# WHAT YOU ARE ASKED TO DO
Using the data below, return the stretch from the line that contains "entityId : string;" through the line that contains "match v with", both included, exactly as it stands and nothing beyond it.

Saved entries:
(** A sample API: one page of two repositories, the first with a README
    and a CONTRIBUTING.md at its root, the second with nothing. *)
Definition sample_github : github :=
  mk_github
    (fun _ _ _ page =>
       if (page =? 1)%Z then
         mk_search_response 200
           (Some [mk_search_item (Some "https://github.com/o/a") (Some "a")
                    (Some "o/a") (Some 10%Z) (Some 7%Z);
                  mk_search_item (Some "https://github.com/o/b") None
                    (Some "o/b") None None])
       else mk_search_response 200 (Some []))
    (fun _ name =>
       if String.eqb name "o/a" then mk_readme_response 200 "alpha"
       else mk_readme_response 404 "")
    (fun _ name path =>
       if String.eqb name "o/a" then
         mk_contents_response 200
           [mk_entry "file" "README.md" "https://raw/o/a/README.md";
            mk_entry "file" "CONTRIBUTING.md" "https://raw/o/a/CONTRIBUTING.md"]
       else mk_contents_response 404 [])
    (fun _ url => Some (200%Z, "how to contribute")).

End Fetch.

(** * Properties *)

(** ** Comparisons of floats *)

Lemma Qlt_bool_iff (x y : Q) : Qlt_bool x y = true <-> x < y.
Proof.
  unfold Qlt_bool. rewrite negb_true_iff.
  split; intro H.
  - apply Qnot_le_lt. intro Hle. apply Qle_bool_iff in Hle. congruence.
  - destruct (Qle_bool y x) eqn:E; [|reflexivity].
    apply Qle_bool_iff in E. exfalso. apply (Qlt_not_le _ _ H E).
Qed.

Lemma Qlt_bool_false_iff (x y : Q) : Qlt_bool x y = false <-> y <= x.
Proof.
  unfold Qlt_bool. rewrite negb_false_iff. apply Qle_bool_iff.
Qed.

Lemma Qle_bool_false_iff (x y : Q) : Qle_bool x y = false <-> y < x.
Proof.
  rewrite <- Qlt_bool_iff. unfold Qlt_bool.
  destruct (Qle_bool x y); simpl; split; congruence.
Qed.

(** ** [sorted]: a stable descending sort *)

Section PySortedFacts.
Context {A : Type}.
Variable key : A -> Q.

Lemma insert_reverse_perm (x : A) (l : list A) :
  Permutation (x :: l) (insert_reverse key x l).
Proof.
  induction l as [|y l IH]; simpl.
  - apply Permutation_refl.
  - destruct (Qle_bool (key y) (key x)).
    + apply Permutation_refl.
    + apply perm_trans with (y :: x :: l).
      * apply perm_swap.
      * apply perm_skip, IH.
Qed.

Lemma sorted_reverse_perm (l : list A) : Permutation l (sorted_reverse key l).
Proof.
  induction l as [|x l IH]; simpl.
  - apply perm_nil.
  - apply perm_trans with (x :: sorted_reverse key l).
    + apply perm_skip, IH.
    + apply insert_reverse_perm.
Qed.

Lemma sorted_reverse_length (l : list A) :
  List.length (sorted_reverse key l) = List.length l.
Proof.
  symmetry. apply Permutation_length, sorted_reverse_perm.
Qed.

Lemma key_ge_trans (x y z : A) : key_ge key x y -> key_ge key y z -> key_ge key x z.
Proof.
  unfold key_ge. intros Hxy Hyz. apply Qle_trans with (key y); assumption.
Qed.

Lemma insert_reverse_sorted (x : A) (l : list A) :
  StronglySorted (key_ge key) l ->
  StronglySorted (key_ge key) (insert_reverse key x l).
Proof.
  induction 1 as [|y l Hsorted IH Hall]; simpl.
  - constructor; constructor.
  - destruct (Qle_bool (key y) (key x)) eqn:E.
    + apply Qle_bool_iff in E.
      constructor.
      * constructor; assumption.
      * constructor; [exact E|].
        eapply Forall_impl; [|exact Hall].
        intros z Hz. apply key_ge_trans with y; [exact E | exact Hz].
    + apply Qle_bool_false_iff in E.
      constructor; [exact IH|].
      apply Forall_forall. intros z Hz.
      apply Permutation_in with (l' := x :: l) in Hz;
        [|apply Permutation_sym, insert_reverse_perm].
      destruct Hz as [<- | Hz].
      * unfold key_ge. apply Qlt_le_weak, E.
      * rewrite Forall_forall in Hall. apply Hall, Hz.
Qed.
(** [s.lower()] *)
Fixpoint lower (s : string) : string :=
  match s with
  | EmptyString => EmptyString
  | String c1 r1 =>
      match r1 with
      | EmptyString => String (lower_char c1) EmptyString
      | String c2 r2 =>
          match lower2 c1 c2 with
          | Some out => out +:+ lower r2
          | None =>
              match r2 with
              | EmptyString => String (lower_char c1) (lower r1)
              | String c3 r3 =>
                  match lower3 c1 c2 c3 with
                  | Some out => out +:+ lower r3
                  | None => String (lower_char c1) (lower r1)
                  end
              end
          end
      end
  end.

(** [s.upper()] *)
Fixpoint upper (s : string) : string :=
  match s with
  | EmptyString => EmptyString
  | String c1 r1 =>
      match r1 with
      | EmptyString => String (upper_char c1) EmptyString
      | String c2 r2 =>
          match upper2 c1 c2 with
          | Some out => out +:+ upper r2
          | None =>
              match r2 with
              | EmptyString => String (upper_char c1) (upper r1)
              | String c3 r3 =>
                  match upper3 c1 c2 c3 with
                  | Some out => out +:+ upper r3
                  | None => String (upper_char c1) (upper r1)
                  end
              end
          end
      end
  end.

(** [s.capitalize()] for a string that starts with an ASCII character:
    that character in upper case, the rest in lower case. *)
Definition capitalize (s : string) : string :=
  match s with
  | EmptyString => EmptyString
  | String c r => String (upper_char c) (lower r)
  end.

(** U+212A KELVIN SIGN. *)
Definition kelvin : string :=
  String "226" (String "132" (String "170" EmptyString)).

End Str.

(** ** Exceptions and results *)

Inductive exn : Type :=
  | TypeError (msg : string)
  | ValueError (msg : string)
  | RuleError (msg : string)
  | KeyError (key : string)
  | IndexError (msg : string).

Definition result (A : Type) : Type := exn + A.

(** Sequencing of computations that may raise: [x <- c ;; k] runs [c],
    binds its value to [x] and goes on with [k]; an exception raised by [c]
    ends the computation. *)
Class Monad (T : Type -> Type) : Type := {
  ret : forall {A : Type}, A -> T A;
  bind : forall {A B : Type}, T A -> (A -> T B) -> T B
}.

Notation "x <- c ;; k" := (bind c (fun x => k))
  (at level 100, c at next level, right associativity).
Notation "c ;;; k" := (bind c (fun _ => k))
  (at level 100, right associativity).

#[global] Instance result_monad : Monad result := {|
  ret := fun A x => inr x;
  bind := fun A B m f =>
    match m with
    | inl e => inl e
    | inr x => f x
    end
|}.

(** [x in l] for a list [l] of strings. *)
Definition contains (x : string) (l : list string) : bool := bool_decide (x ∈ l).
(** * Selective undo/redo for drawing entities

    A shallow embedding of [src/drawing-action.ts] and [src/undo-service.ts].

    The two TypeScript classes work on shared, mutable JavaScript objects:
    the host's entities, the snapshots produced by [cloneState] and the
    [DrawingAction] objects themselves, which the service keeps by reference
    in its [actions] and [pending] arrays.  Each of the three kinds of object
    lives in a store of its own here (a list indexed by allocation order), a
    reference is an index into its store, and every method takes the store
    and returns the updated one.  JavaScript has no reference to nothing; a
    lookup through an index that is not allocated gives a default object
    here, and a statement that needs an index to be allocated says so. *)

From stdpp Require Import base option list strings gmap.
From Stdlib Require Import ZArith Lia.

Local Set Warnings "-register-all".

(** ** JavaScript data *)

(** The values a field of an entity can hold.  Numbers are integers; nested
    arrays and objects are kept by value, since no method of the two classes
    writes below the top level of an entity.  Functions, symbols, [NaN],
    the infinities and objects with a [toJSON] of their own (a [Date]) are
    not among them: what [JSON.stringify] does to those is outside this
    development. *)
Inductive value :=
  | VUndefined
  | VNull
  | VBool (b : bool)
  | VNum (n : Z)
  | VStr (s : string)
  | VArr (vs : list value)
  | VObj (fs : gmap string value).

(** An entity, or a snapshot of one: the [entityId] the service reads
    (typed [string] by [deleteRequested] and by the [ids] filters) and the
    other own properties. *)
Record Obj := mkObj {
  entityId : string;
  props : gmap string value
}.

#[global] Instance Obj_inhabited : Inhabited Obj := populate (mkObj "" ∅).

(** What [JSON.parse (JSON.stringify v)] gives back for a field value:
    [None] when the field is left out ([undefined]); inside an array
    [undefined] becomes [null]. *)
Fixpoint jsonValue (v : value) : option value :=
  match v with
  | VUndefined => None
  | VArr vs => Some (VArr (map (λ x, default VNull (jsonValue x)) vs))
  | VObj fs => Some (VObj (omap jsonValue fs))
  | _ => Some v
  end.

(** [JSON.parse (JSON.stringify e)] on an entity. *)
Definition jsonClone (e : Obj) : Obj :=
  mkObj (entityId e) (omap jsonValue (props e)).

(** [Object.assign target source]: every own property of [source] is written
    onto [target]; the properties [target] has beyond those stay. *)
Definition assign (target source : Obj) : Obj :=
  mkObj (entityId source) (props source ∪ props target).

(** Modelled from the spec: [undo-state-enum.ts] is not among the sources.
    The members are those the README lists, [pending = 0, restored, undone],
    which the specification calls pending, applied and reverted. *)
Module UndoStateEnum.
Inductive t := pending | restored | undone.
#[global] Instance eq_dec : EqDecision t.
Proof. solve_decision. Defined.
End UndoStateEnum.

(** Modelled from the spec: [undo-cud-op-enum.ts] is not among the sources.
    The members are those the README lists, [update = 0, create, delete]. *)
Module UndoCUDOpEnum.
Inductive t := update | create | delete.
#[global] Instance eq_dec : EqDecision t.
Proof. solve_decision. Defined.
End UndoCUDOpEnum.

(** ** drawing-action.ts *)

Module DrawingAction.

(** The fields of a [DrawingAction].  [entity] points into the entity
    store, [prevState] and [nextState] into the snapshot store; [None] is
    [undefined] ([nextState] before the first [store]). *)
Record t := mk {
  entity : nat;
  prevState : option nat;
  nextState : option nat;
  status : UndoStateEnum.t;
  cudOp : UndoCUDOpEnum.t
}.

#[global] Instance t_inhabited : Inhabited t :=
  populate (mk 0 None None UndoStateEnum.pending UndoCUDOpEnum.update).

(** The objects the two classes reach. *)
Record Heap := mkHeap {
  entities : list Obj;
  snapshots : list Obj;
  records : list t
}.

(** [cloneState e]: a fresh object holding the JSON copy of [e]. *)
Definition cloneState (e : nat) (h : Heap) : nat * Heap :=
  (length (snapshots h),
   mkHeap (entities h) (snapshots h ++ [jsonClone (entities h !!! e)]) (records h)).

(** [new DrawingAction(e, cudOp)]. *)
Definition new (e : nat) (op : UndoCUDOpEnum.t) (h : Heap) : nat * Heap :=
  let '(p, h1) := cloneState e h in
  (length (records h1),
   mkHeap (entities h1) (snapshots h1)
     (records h1 ++ [mk e (Some p) None UndoStateEnum.pending op])).

(** [this.store(e)]: the result is [this.prevState !== this.nextState], a
    comparison of references. *)
Definition store (this e : nat) (h : Heap) : bool * Heap :=
  let '(n, h1) := cloneState e h in
  let a := records h1 !!! this in
  let a' := mk (entity a) (prevState a) (Some n) UndoStateEnum.restored (cudOp a) in
  (negb (bool_decide (prevState a' = nextState a')),
   mkHeap (entities h1) (snapshots h1) (<[this := a']> (records h1))).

# FINAL ANSWER
  entityId : string;
  props : gmap string value
}.

#[global] Instance Obj_inhabited : Inhabited Obj := populate (mkObj "" ∅).

(** What [JSON.parse (JSON.stringify v)] gives back for a field value:
    [None] when the field is left out ([undefined]); inside an array
    [undefined] becomes [null]. *)
Fixpoint jsonValue (v : value) : option value :=
  match v with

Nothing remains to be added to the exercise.